Now, all of this being said, there is still much to enjoy here. It is, after all, an Aimee Mann record, and she is a writer of wit, sharpness, and emotional exactitude. She’s able to turn even mundane observations into compelling word play, and has a profoundly impressive knack for coming up with rhymes that feel snug but also powerful, never rote or perfunctory. Through her cleverness and deep empathy, Mann is able to keep things afloat, and often even allow the pathos of the story to break through. Themes of regret, confusion, self-care, doubt, the will to live and more do arise, if guarded a bit by the lack of thematic context.
“Give Me Fifteen”, which sounds like it’s from the perspective of a doctor at the ward (though, again, we lack the context to truly know that), includes biting, acidic lines like “Women who complain about the time they’re seen / Sing a different tune when they’re on Thorazine.” On “You Don’t Have the Room”, Mann’s character ends things by regretfully intoning, “I’m sure a stronger girl could rise above / The twin desires of dignity and love / But you don’t have the room,” as flutes and strings ebb and flow beneath. The narrator of “Burn It Out” asks, pleadingly, about burning out memories and the “spirits and specters that live in the sulphur streams” so that she no longer has to see them.

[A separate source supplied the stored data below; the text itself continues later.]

(** C7 (as the code has it). The end of every window is the end of the
    text, or the position of the last space character (U+0020) among the
    [max_length] characters of the window, or, when these contain no space
    character, [current_start + max_length] wherever that falls; the text
    of the window is the slice between its start and its end. *)
Theorem window_boundary (text : str) (max_length current_start : nat) :
  current_start < length text ->
  window_end_spec text max_length current_start
                  (window text max_length current_start).1
  /\ (window text max_length current_start).2
     = slice text current_start (window text max_length current_start).1.
Proof.
  intros Hcs. unfold window, window_end_spec.
  set (ce := Nat.min (current_start + max_length) (length text)).
  destruct (Nat.ltb_spec ce (length text)) as [Hlt|Hge].
  - assert (Hce : ce = current_start + max_length) by lia.
    destruct (rfind SPACE (slice text current_start ce)) as [k|] eqn:E.
    + pose proof (rfind_lt _ _ _ E) as Hk.
      rewrite length_slice in Hk by lia.
      apply rfind_Some in E as [E1 E2]. rewrite lookup_slice in E1 by lia.
      simpl. split; [|reflexivity]. right; left. repeat split; try lia; [exact E1|].
      intros i Hi. specialize (E2 (i - current_start)).
      rewrite lookup_slice in E2 by lia.
      replace (current_start + (i - current_start)) with i in E2 by lia.
      apply E2. lia.
    + simpl. split; [|reflexivity]. right; right. split; [exact Hce|].
      intros i Hi. pose proof (rfind_None _ _ E (i - current_start)) as E2.
      rewrite lookup_slice in E2 by lia.
      by replace (current_start + (i - current_start)) with i in E2 by lia.
  - simpl. split; [|reflexivity]. left. lia.
Qed.

Lemma window_boundary_witness :
  0 < length (lit "ab cd efg")
  /\ window_end_spec (lit "ab cd efg") 4 0 (window (lit "ab cd efg") 4 0).1
  /\ (window (lit "ab cd efg") 4 0).2
     = slice (lit "ab cd efg") 0 (window (lit "ab cd efg") 4 0).1.
Proof.
  assert (H : 0 < length (lit "ab cd efg")) by (vm_compute; lia).
  split; [exact H|]. exact (window_boundary (lit "ab cd efg") 4 0 H).
Defined.

(** C7 as stated fails: a window that contains no space ends after
    [max_length] characters, in the middle of a word. *)
Lemma window_boundary_inside_word :
  ~ (forall (text : str) (max_length current_start : nat),
        0 < max_length -> max_length < length text ->
        current_start < length text ->
        inside_word text (window text max_length current_start).1 = false)
  /\ split_into_sentences (Some (fun t => [t])) 3 (lit "abcdefgh") (Some 3)
     = Some [lit "abc"; lit "def"; lit "gh"].
Proof.
  split; [|vm_compute; reflexivity].
  intros H. specialize (H (lit "abcdefgh") 3 0).
  vm_compute in H. discriminate H; lia.
Qed.

(** *** Progress of the window loop *)

(** A window whose end is its own start never lets the loop advance. *)
Lemma split_loop_stuck model text max_length current_start :
  current_start < length text ->
  (window text max_length current_start).1 = current_start ->
  forall fuel sentences,
    split_loop model fuel text max_length current_start sentences = None.
Proof.
  intros Hlt Hw fuel. induction fuel as [|fuel IH]; intros sentences; simpl.
  - apply Nat.ltb_lt in Hlt. by rewrite Hlt.
  - apply Nat.ltb_lt in Hlt. rewrite Hlt.
    destruct (window text max_length current_start) as [ce sub] eqn:E.
    simpl in Hw. subst ce. apply IH.
Qed.

(** When the window starts on a space and holds no other space, and the
    text goes on after it, the window ends where it starts. *)
Lemma window_no_progress text max_length current_start :
  current_start + max_length < length text ->
  rfind SPACE (slice text current_start (current_start + max_length)) = Some 0 ->
  (window text max_length current_start).1 = current_start.
Proof.
  intros Hlen Hr. unfold window.
  rewrite Nat.min_l by lia.
  apply Nat.ltb_lt in Hlen. rewrite Hlen, Hr. simpl. lia.
Qed.

(** C8 fails on the code: on [" aaaa"] with [max_length = 3] the first
    window is [" aa"], its only space is at position 0, the window is cut
    back to the empty string and [current_start] stays 0: whatever the
    number of iterations allowed, the loop has not returned. *)
Theorem split_into_sentences_no_progress :
  (window (lit " aaaa") 3 0).1 = 0
  /\ forall model fuel,
       split_into_sentences (Some model) fuel (lit " aaaa") (Some 3) = None.
Proof.
  split; [vm_compute; reflexivity|].
  intros model fuel. unfold split_into_sentences, effective_max_length.
  apply split_loop_stuck; [vm_compute; lia | vm_compute; reflexivity].
Qed.

(** The same happens after the loop's own back-off, which leaves the next
    window starting on the space it stopped at. *)
Lemma split_loop_stuck_after_backoff model fuel :
  split_into_sentences (Some model) fuel (lit "ab cdefgh") (Some 4) = None.
Proof.
  unfold split_into_sentences, effective_max_length.
  destruct fuel as [|fuel]; [reflexivity|].
  cbn [split_loop]. change (0 <? length (lit "ab cdefgh")) with true. cbv iota.
  change (window (lit "ab cdefgh") 4 0) with (2, lit "ab"). cbv iota beta.
  apply split_loop_stuck; [vm_compute; lia | vm_compute; reflexivity].
Qed.
(** * Transactional workflows of the e-commerce back office

    A shallow embedding of [transactions/transaction_manager.py]
    ([TransactionManager], [TransactionService]) and of the console entry
    point [ConsoleUI.transfer_credit] of [DBPV/ui/console_ui.py]; then of the
    order and customer services and repositories the console calls beside
    them, of the validators of [error_handling/error_handler.py] and of
    [Config.get] and [Config.set].

    The relational store is a record of tables.  Tables addressed by their
    primary key are finite maps from the key to the row; tables that are only
    appended to and scanned are lists of rows.  Only the columns the
    transactional layer reads or writes are kept.  A nullable column is an
    [option]: [None] is SQL NULL, which pyodbc hands to Python as [None].

    DECIMAL values, and the amount handed to a transfer, are exact integers
    counting the smallest unit of the currency, so arithmetic on amounts is
    exact.  A connection always opens,
    and one workflow runs at a time: a connection works on a private copy of
    the committed tables, which [commit] publishes and [rollback] drops; a
    connection closed with work pending drops it as well. *)

From Stdlib Require Import ZArith Ascii.
From stdpp Require Import gmap strings list.

Open Scope Z_scope.

(** ** Rows and tables *)

(** [Customers]: the spendable balance, [CreditLimit], may be NULL. *)
Record CustomerRow := { CreditLimit : option Z }.

(** [Products]: the availability flag and the price. *)
Record ProductRow := { InStock : option bool; Price : option Z }.

(** [Orders]. *)
Record OrderRow := {
  CustomerID : Z;
  TotalAmount : option Z;
  OrderStatus : string
}.

(** [OrderItems]; its own identity column is never read. *)
Record OrderItemRow := {
  OrderID : Z;
  ProductID : Z;
  Quantity : Z;
  UnitPrice : Z
}.

(** [TransactionLog]; [TransactionID] and [TransactionDate] are assigned by
    the server and never read. *)
Record LogRow := {
  FromCustomerID : Z;
  ToCustomerID : Z;
  Amount : Z
}.

(** The tables.  [TransactionLog] is [None] as long as the table has not been
    created. *)
Record DB := {
  Customers : gmap Z CustomerRow;
  Products : gmap Z ProductRow;
  Orders : gmap Z OrderRow;
  OrderItems : list OrderItemRow;
  TransactionLog : option (list LogRow)
}.

(** One entry of [order_items_data]: [{'product_id': _, 'quantity': _}]. *)
Record Item := { product_id : Z; quantity : Z }.

(** ** Exceptions *)

(** The texts of the [ValueError]s the workflows raise. *)
Inductive message :=
| CustomerDoesNotExist (from_id : Z)
| InsufficientCredit (available requested : Z)
| ProductDoesNotExist (pid : Z)
| ProductOutOfStock (pid : Z)
| OrderDoesNotExist (oid : Z)
| OrderAlreadyCancelled.

(** What the store refuses. *)
Inductive store_error :=
| InvalidObjectName
| ArithmeticOverflow
| ForeignKeyViolation
| PrimaryKeyViolation.

(** [OtherError] stands for whatever other [Exception] a step handed to the
    coordinator may raise, and [BaseException] for what it may raise that is
    no [Exception]: [KeyboardInterrupt], [SystemExit], [GeneratorExit]. *)
Inductive exn :=
| ValueError (m : message)
| TypeError
| DatabaseError (e : store_error)
| OtherError (code : Z)
| BaseException (code : Z).

(** [isinstance(e, Exception)]: what an [except Exception] clause catches. *)
Definition is_Exception (e : exn) : bool :=
  match e with
  | BaseException _ => false
  | _ => true
  end.

(** ** Cursors and transaction steps *)

(** The state a cursor works on: the connection's private copy of the tables
    and the next IDENTITY value of [Orders].  The identity is the server's, so
    it is not restored by a rollback. *)
Record Cursor := { db : DB; identity : Z }.

(** A step either returns or raises; both leave a cursor state behind. *)
Inductive outcome (A : Type) :=
| Returned (a : A) (c : Cursor)
| Raised (e : exn) (c : Cursor).
Arguments Returned {A} a c.
Arguments Raised {A} e c.

Definition Tx (A : Type) : Type := Cursor → outcome A.

Definition ret {A} (a : A) : Tx A := fun c => Returned a c.

Definition raise {A} (e : exn) : Tx A := fun c => Raised e c.

Definition bind {A B} (m : Tx A) (k : A → Tx B) : Tx B :=
  fun c =>
    match m c with
    | Returned a c' => k a c'
    | Raised e c' => Raised e c'
    end.

Declare Scope tx_scope.
Delimit Scope tx_scope with tx.
Notation "x <- m ;; k" := (bind m (fun x => k))
  (at level 100, m at next level, right associativity) : tx_scope.
Notation "m ;; k" := (bind m (fun _ => k))
  (at level 100, right associativity) : tx_scope.
Open Scope tx_scope.

(** Reading and writing the private copy. *)
Definition get_db : Tx DB := fun c => Returned (db c) c.

Definition modify_db (f : DB → DB) : Tx unit :=
  fun c => Returned tt {| db := f (db c); identity := identity c |}.

(** ** The world: committed tables, connections, console *)

(** What a connection does to the store, in the order it happens. *)
Inductive Event := Connect | Commit | Rollback | Close.

(** The lines the workflows and the console print. *)
Inductive Output :=
| TransactionFailed (e : exn)
| OrderCancellationFailed (e : exn)
| AmountMustBePositive
| SuccessfullyTransferred (amount from_customer_id to_customer_id : Z)
| TransferFailed.

(** The committed tables, the server's next identity for [Orders], whether
    the store lets this login create a table, the connection events so far
    and the console output so far. *)
Record World := {
  committed : DB;
  order_identity : Z;
  create_table_allowed : bool;
  trace : list Event;
  stdout : list Output
}.

Definition emit (ev : Event) (w : World) : World :=
  {| committed := committed w;
     order_identity := order_identity w;
     create_table_allowed := create_table_allowed w;
     trace := trace w ++ [ev];
     stdout := stdout w |}.

Definition print (o : Output) (w : World) : World :=
  {| committed := committed w;
     order_identity := order_identity w;
     create_table_allowed := create_table_allowed w;
     trace := trace w;
     stdout := stdout w ++ [o] |}.

(** [pyodbc.connect(...)] followed by [connection.cursor()]. *)
Definition connect (w : World) : World := emit Connect w.

Definition cursor (w : World) : Cursor :=
  {| db := committed w; identity := order_identity w |}.

(** [connection.commit()]: the private copy becomes the committed tables. *)
Definition commit (c : Cursor) (w : World) : World :=
  emit Commit
    {| committed := db c;
       order_identity := identity c;
       create_table_allowed := create_table_allowed w;
       trace := trace w;
       stdout := stdout w |}.

(** [connection.rollback()]: the private copy is dropped. *)
Definition rollback (c : Cursor) (w : World) : World :=
  emit Rollback
    {| committed := committed w;
       order_identity := identity c;
       create_table_allowed := create_table_allowed w;
       trace := trace w;
       stdout := stdout w |}.

(** [connection.close()]. *)
Definition close (w : World) : World := emit Close w.

(** A connection that is closed with work pending, neither [commit] nor
    [rollback] having been called: the private copy goes with it. *)
Definition abandon (c : Cursor) (w : World) : World :=
  {| committed := committed w;
     order_identity := identity c;
     create_table_allowed := create_table_allowed w;
     trace := trace w;
     stdout := stdout w |}.

(** What a Python call leaves: a value or an exception. *)
Inductive result (A : Type) :=
| Return (a : A)
| Raise (e : exn).
Arguments Return {A} a.
Arguments Raise {A} e.

(** ** SQL updates *)

(** NULL absorbs [+] and [-]. *)
Definition sql_add (x y : option Z) : option Z :=
  match x, y with
  | Some a, Some b => Some (a + b)
  | _, _ => None
  end.

Definition sql_sub (x y : option Z) : option Z :=
  match x, y with
  | Some a, Some b => Some (a - b)
  | _, _ => None
  end.

Definition set_Customers (f : gmap Z CustomerRow → gmap Z CustomerRow) (d : DB) : DB :=
  {| Customers := f (Customers d);
     Products := Products d;
     Orders := Orders d;
     OrderItems := OrderItems d;
     TransactionLog := TransactionLog d |}.

Definition set_Products (f : gmap Z ProductRow → gmap Z ProductRow) (d : DB) : DB :=
  {| Customers := Customers d;
     Products := f (Products d);
     Orders := Orders d;
     OrderItems := OrderItems d;
     TransactionLog := TransactionLog d |}.

Definition set_Orders (f : gmap Z OrderRow → gmap Z OrderRow) (d : DB) : DB :=
  {| Customers := Customers d;
     Products := Products d;
     Orders := f (Orders d);
     OrderItems := OrderItems d;
     TransactionLog := TransactionLog d |}.

Definition set_OrderItems (f : list OrderItemRow → list OrderItemRow) (d : DB) : DB :=
  {| Customers := Customers d;
     Products := Products d;
     Orders := Orders d;
     OrderItems := f (OrderItems d);
     TransactionLog := TransactionLog d |}.

Definition set_TransactionLog (t : option (list LogRow)) (d : DB) : DB :=
  {| Customers := Customers d;
     Products := Products d;
     Orders := Orders d;
     OrderItems := OrderItems d;
     TransactionLog := t |}.

(** [UPDATE Customers SET CreditLimit = CreditLimit + ? WHERE CustomerID = ?];
    no row is touched when the customer does not exist. *)
Definition add_credit (cust_id : Z) (amt : option Z) (d : DB) : DB :=
  set_Customers
    (alter (fun r => {| CreditLimit := sql_add (CreditLimit r) amt |}) cust_id) d.

(** [UPDATE Customers SET CreditLimit = CreditLimit - ? WHERE CustomerID = ?]. *)
Definition sub_credit (cust_id : Z) (amt : option Z) (d : DB) : DB :=
  set_Customers
    (alter (fun r => {| CreditLimit := sql_sub (CreditLimit r) amt |}) cust_id) d.

(** ** [TransactionManager.execute_in_transaction] *)

(** The [for] loop: each operation runs on the cursor and its result is
    appended to [results]. *)
Fixpoint run_operations {R} (operations : list (Tx R)) (results : list R) : Tx (list R) :=
  match operations with
  | [] => ret results
  | operation :: rest =>
      result <- operation ;;
      run_operations rest (results ++ [result])
  end.

(** [except Exception] catches the [Exception]s, rolls back and raises the
    exception again; any other exception passes it by, and only [finally]
    runs: the connection is closed, [rollback()] is not called. *)
Definition execute_in_transaction {R} (operations : list (Tx R)) (w : World)
  : result (list R) * World :=
  let w1 := connect w in
  match run_operations operations [] (cursor w1) with
  | Returned results c => (Return results, close (commit c w1))
  | Raised e c =>
      if is_Exception e
      then (Raise e, close (rollback c w1))
      else (Raise e, close (abandon c w1))
  end.

(** ** [TransactionService.transfer_customer_credit] *)

Definition debit_source_customer (from_id amt : Z) : Tx unit :=
  d <- get_db ;;
  match Customers d !! from_id with
  | None => raise (ValueError (CustomerDoesNotExist from_id))
  | Some row =>
      let current_credit := default 0 (CreditLimit row) in
      if current_credit <? amt
      then raise (ValueError (InsufficientCredit current_credit amt))
      else modify_db (sub_credit from_id (Some amt))
  end.

Definition credit_target_customer (to_id amt : Z) : Tx unit :=
  modify_db (add_credit to_id (Some amt)).

(** [Amount DECIMAL(10,2)]: ten digits, the unit being the hundredth. *)
Definition fits_decimal_10_2 (v : Z) : bool := Z.abs v <? 10 ^ 10.

(** The INSERT needs the table, an amount the column can hold, and, for the
    table's two foreign keys, both customers. *)
Definition log_transaction (from_id to_id amt : Z) : Tx unit :=
  d <- get_db ;;
  match TransactionLog d with
  | None => raise (DatabaseError InvalidObjectName)
  | Some entries =>
      if negb (fits_decimal_10_2 amt)
      then raise (DatabaseError ArithmeticOverflow)
      else
        match Customers d !! from_id, Customers d !! to_id with
        | Some _, Some _ =>
            modify_db (set_TransactionLog
              (Some (entries ++ [{| FromCustomerID := from_id;
                                    ToCustomerID := to_id;
                                    Amount := amt |}])))
        | _, _ => raise (DatabaseError ForeignKeyViolation)
        end
  end.

(** [_ensure_transaction_log_table]: a connection of its own; the CREATE
    TABLE runs only when the table is missing; any exception is swallowed, and
    then nothing is committed. *)
Definition _ensure_transaction_log_table (w : World) : World :=
  let w1 := connect w in
  let c := cursor w1 in
  match TransactionLog (db c) with
  | Some _ => close (commit c w1)
  | None =>
      if create_table_allowed w1
      then close (commit {| db := set_TransactionLog (Some []) (db c);
                            identity := identity c |} w1)
      else close w1
  end.

(** The three steps raise [ValueError]s and errors of the store, which are
    [Exception]s, so the [except Exception] of the service catches whatever
    the coordinator raises here. *)
Definition transfer_customer_credit (from_customer_id to_customer_id amount : Z)
    (w : World) : bool * World :=
  let w1 := _ensure_transaction_log_table w in
  let operations :=
    [ debit_source_customer from_customer_id amount;
      credit_target_customer to_customer_id amount;
      log_transaction from_customer_id to_customer_id amount ] in
  match execute_in_transaction operations w1 with
  | (Return _, w2) => (true, w2)
  | (Raise e, w2) => (false, print (TransactionFailed e) w2)
  end.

On the best track here, “Suicide is Murder”, Mann gives us the closest approximation of a song that feels both totally right for the stage but is still grounded in the pop sphere. The piano skips dolefully, Mann’s voice sounds steely and strong, low cellos bellow. All this over deeply sad lines like “Blood from a cut on your wrist / Checking for veins that you missed” and “Count off the friends who would care / If there are none, then you’re there.” Calling the titular act an act of “rehearsed tragedy” seems to suggest that while our narrator may empathize with a suicidal person she’s singing this to, she may also be trying to express all the irrevocable pain that comes with such an act, for those you leave in your wake.
And yet, again, this is all sort of a shot in the dark, or at least in the dusk. There are so many ways in which Mann makes clear these songs were always meant to accompany a more thorough and detailed story, even on its strongest ones. Overall, the orchestrations and melodies are lovely and surprisingly catchy; the production is pristine; the lyrics are potent, smart, and moving; and Mann’s singing has rarely sounded finer, often layering in tight harmonies. But too often, it feels like we’re missing too much of the story to fully enjoy Queens of the Summer Hotel, to the point where it kind of feels like Mann is constantly withholding various secrets from us. It’s a surprising record, and another good example of what makes Mann such an indispensable songwriter, but it’s hard for most of these songs to stand alone – we’re left wondering what’s really going on between these melancholy ruminations.